What the exercise asks:
Read the records below and copy each line that contains "else".

(Saved entries)
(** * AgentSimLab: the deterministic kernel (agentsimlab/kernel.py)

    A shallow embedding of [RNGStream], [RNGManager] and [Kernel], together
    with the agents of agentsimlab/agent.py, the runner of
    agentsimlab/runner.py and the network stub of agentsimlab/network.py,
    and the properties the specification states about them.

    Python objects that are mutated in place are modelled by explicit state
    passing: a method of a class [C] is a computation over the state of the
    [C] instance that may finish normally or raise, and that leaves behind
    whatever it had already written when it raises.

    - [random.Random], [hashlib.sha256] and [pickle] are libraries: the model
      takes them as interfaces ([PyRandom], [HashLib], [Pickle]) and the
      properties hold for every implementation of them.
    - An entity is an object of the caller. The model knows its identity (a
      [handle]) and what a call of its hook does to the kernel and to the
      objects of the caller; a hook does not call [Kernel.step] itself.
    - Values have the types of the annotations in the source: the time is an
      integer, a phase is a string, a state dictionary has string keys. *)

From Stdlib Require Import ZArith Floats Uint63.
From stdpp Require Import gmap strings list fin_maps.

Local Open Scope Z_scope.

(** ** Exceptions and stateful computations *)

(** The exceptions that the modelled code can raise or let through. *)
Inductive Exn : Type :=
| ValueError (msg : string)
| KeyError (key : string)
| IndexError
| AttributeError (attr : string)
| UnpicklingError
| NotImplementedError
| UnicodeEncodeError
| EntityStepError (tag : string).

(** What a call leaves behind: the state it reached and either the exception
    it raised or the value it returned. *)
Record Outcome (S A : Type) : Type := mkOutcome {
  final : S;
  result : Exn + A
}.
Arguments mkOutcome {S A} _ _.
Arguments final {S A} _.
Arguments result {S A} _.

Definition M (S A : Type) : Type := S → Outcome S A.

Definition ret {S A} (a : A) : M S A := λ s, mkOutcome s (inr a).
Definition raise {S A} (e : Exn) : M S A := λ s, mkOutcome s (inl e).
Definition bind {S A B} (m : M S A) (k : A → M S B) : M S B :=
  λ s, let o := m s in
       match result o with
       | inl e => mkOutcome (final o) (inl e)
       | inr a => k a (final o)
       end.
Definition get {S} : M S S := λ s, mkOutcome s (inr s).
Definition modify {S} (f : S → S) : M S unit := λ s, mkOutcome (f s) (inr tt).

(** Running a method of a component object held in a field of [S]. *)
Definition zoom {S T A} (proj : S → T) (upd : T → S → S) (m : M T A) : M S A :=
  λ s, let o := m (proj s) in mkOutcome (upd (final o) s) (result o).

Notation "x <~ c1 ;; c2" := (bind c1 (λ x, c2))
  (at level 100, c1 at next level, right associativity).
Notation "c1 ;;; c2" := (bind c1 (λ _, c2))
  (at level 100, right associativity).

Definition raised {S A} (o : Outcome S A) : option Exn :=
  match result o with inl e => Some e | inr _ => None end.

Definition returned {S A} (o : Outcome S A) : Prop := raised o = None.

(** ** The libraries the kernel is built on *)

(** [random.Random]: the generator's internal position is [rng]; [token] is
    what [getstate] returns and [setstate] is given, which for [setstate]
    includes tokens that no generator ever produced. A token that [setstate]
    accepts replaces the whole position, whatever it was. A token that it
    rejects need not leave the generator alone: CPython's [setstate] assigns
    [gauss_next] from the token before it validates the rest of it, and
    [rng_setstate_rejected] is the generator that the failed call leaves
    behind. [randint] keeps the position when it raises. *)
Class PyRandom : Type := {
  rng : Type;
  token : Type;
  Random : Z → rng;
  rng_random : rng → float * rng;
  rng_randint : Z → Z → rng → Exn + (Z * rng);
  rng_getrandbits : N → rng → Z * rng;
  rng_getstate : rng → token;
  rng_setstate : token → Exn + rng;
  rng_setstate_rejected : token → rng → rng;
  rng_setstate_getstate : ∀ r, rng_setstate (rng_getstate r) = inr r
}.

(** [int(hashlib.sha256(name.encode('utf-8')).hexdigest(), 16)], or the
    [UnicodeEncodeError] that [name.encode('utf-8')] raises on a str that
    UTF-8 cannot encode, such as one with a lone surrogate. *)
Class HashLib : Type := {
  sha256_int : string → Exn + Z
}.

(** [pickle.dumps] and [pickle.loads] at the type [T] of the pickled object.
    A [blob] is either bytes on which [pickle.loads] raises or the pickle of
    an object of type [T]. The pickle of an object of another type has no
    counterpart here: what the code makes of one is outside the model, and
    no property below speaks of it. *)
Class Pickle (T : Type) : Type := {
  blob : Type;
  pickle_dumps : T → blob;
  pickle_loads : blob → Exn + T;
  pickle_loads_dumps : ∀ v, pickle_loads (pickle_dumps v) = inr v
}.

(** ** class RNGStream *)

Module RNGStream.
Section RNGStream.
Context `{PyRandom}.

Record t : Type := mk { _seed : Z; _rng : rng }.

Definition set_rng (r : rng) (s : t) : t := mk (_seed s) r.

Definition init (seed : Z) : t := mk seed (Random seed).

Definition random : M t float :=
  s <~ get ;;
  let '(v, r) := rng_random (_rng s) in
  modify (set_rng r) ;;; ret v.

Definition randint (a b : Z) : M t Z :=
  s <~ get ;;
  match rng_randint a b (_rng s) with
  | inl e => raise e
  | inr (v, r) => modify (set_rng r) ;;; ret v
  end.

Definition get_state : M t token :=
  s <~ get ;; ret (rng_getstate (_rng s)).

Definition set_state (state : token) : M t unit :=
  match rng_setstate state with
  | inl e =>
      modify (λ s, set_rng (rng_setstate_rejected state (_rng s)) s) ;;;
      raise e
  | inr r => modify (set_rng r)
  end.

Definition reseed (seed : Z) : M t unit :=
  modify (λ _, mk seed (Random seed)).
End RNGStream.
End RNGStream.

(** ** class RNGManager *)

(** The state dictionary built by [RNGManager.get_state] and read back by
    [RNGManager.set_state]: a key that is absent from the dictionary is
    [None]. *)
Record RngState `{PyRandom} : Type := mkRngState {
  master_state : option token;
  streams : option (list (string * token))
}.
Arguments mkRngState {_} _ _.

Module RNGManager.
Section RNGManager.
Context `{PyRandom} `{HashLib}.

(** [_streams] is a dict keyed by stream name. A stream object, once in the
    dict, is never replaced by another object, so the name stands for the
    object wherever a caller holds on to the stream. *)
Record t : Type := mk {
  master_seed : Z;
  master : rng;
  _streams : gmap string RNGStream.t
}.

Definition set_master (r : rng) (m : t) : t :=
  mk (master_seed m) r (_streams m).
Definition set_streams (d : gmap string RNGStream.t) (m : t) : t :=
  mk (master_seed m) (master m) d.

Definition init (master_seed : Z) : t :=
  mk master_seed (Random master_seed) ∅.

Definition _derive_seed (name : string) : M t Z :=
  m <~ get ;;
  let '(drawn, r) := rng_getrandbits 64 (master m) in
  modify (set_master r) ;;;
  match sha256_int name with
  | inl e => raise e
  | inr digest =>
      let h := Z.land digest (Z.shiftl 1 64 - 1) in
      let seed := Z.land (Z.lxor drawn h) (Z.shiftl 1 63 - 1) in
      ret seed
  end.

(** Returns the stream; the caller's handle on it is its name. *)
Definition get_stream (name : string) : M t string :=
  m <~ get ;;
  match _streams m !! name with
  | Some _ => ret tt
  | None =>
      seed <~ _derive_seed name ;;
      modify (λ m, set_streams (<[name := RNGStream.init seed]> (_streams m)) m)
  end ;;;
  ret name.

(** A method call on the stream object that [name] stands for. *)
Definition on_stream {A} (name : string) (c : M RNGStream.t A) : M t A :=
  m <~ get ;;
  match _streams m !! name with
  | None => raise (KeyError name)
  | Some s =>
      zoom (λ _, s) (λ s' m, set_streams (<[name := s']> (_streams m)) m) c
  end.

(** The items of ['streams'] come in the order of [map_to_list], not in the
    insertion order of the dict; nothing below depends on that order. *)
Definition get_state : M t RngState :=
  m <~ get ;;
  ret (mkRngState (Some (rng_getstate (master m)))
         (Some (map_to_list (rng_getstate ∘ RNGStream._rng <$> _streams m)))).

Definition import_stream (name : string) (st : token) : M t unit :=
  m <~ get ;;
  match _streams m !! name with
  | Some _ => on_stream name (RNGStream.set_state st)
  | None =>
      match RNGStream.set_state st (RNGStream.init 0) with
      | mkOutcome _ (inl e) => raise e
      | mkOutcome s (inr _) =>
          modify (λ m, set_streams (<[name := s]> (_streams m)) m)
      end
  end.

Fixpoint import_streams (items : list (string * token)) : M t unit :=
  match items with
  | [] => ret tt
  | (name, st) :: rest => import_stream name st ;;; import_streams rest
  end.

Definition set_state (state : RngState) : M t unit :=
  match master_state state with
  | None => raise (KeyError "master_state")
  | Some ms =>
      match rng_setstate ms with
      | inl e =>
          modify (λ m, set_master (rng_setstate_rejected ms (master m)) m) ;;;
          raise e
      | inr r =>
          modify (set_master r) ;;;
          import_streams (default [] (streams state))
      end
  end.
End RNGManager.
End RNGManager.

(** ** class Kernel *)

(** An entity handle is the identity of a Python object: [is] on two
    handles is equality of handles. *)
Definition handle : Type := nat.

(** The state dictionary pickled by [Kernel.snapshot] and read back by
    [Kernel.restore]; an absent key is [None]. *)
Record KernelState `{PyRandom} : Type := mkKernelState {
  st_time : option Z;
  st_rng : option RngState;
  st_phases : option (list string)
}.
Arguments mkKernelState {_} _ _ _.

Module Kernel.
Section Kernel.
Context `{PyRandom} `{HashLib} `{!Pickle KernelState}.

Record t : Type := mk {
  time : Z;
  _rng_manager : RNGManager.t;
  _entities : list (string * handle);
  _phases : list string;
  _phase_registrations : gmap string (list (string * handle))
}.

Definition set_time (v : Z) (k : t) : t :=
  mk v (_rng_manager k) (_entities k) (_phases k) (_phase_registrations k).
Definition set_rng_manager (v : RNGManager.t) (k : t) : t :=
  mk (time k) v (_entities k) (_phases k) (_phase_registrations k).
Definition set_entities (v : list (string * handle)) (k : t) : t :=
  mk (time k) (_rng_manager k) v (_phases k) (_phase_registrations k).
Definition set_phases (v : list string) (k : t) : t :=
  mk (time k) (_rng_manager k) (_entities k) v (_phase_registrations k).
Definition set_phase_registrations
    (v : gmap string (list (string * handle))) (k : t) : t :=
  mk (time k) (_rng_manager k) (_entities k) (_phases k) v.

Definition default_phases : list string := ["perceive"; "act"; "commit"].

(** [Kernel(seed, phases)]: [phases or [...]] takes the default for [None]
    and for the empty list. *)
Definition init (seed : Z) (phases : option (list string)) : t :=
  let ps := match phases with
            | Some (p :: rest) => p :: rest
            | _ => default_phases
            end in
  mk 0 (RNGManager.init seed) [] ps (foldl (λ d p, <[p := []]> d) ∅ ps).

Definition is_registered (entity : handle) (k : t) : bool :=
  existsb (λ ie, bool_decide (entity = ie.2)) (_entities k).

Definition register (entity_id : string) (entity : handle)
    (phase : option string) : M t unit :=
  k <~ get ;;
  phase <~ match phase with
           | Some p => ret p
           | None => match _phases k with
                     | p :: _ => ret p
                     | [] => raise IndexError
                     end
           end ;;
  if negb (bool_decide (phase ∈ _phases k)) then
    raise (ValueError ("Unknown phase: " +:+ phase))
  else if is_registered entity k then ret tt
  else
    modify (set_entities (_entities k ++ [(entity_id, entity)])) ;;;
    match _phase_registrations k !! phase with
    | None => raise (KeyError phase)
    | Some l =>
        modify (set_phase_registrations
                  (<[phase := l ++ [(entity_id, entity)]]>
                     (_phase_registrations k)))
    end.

Your solution:
  else if is_registered entity k then ret tt
  else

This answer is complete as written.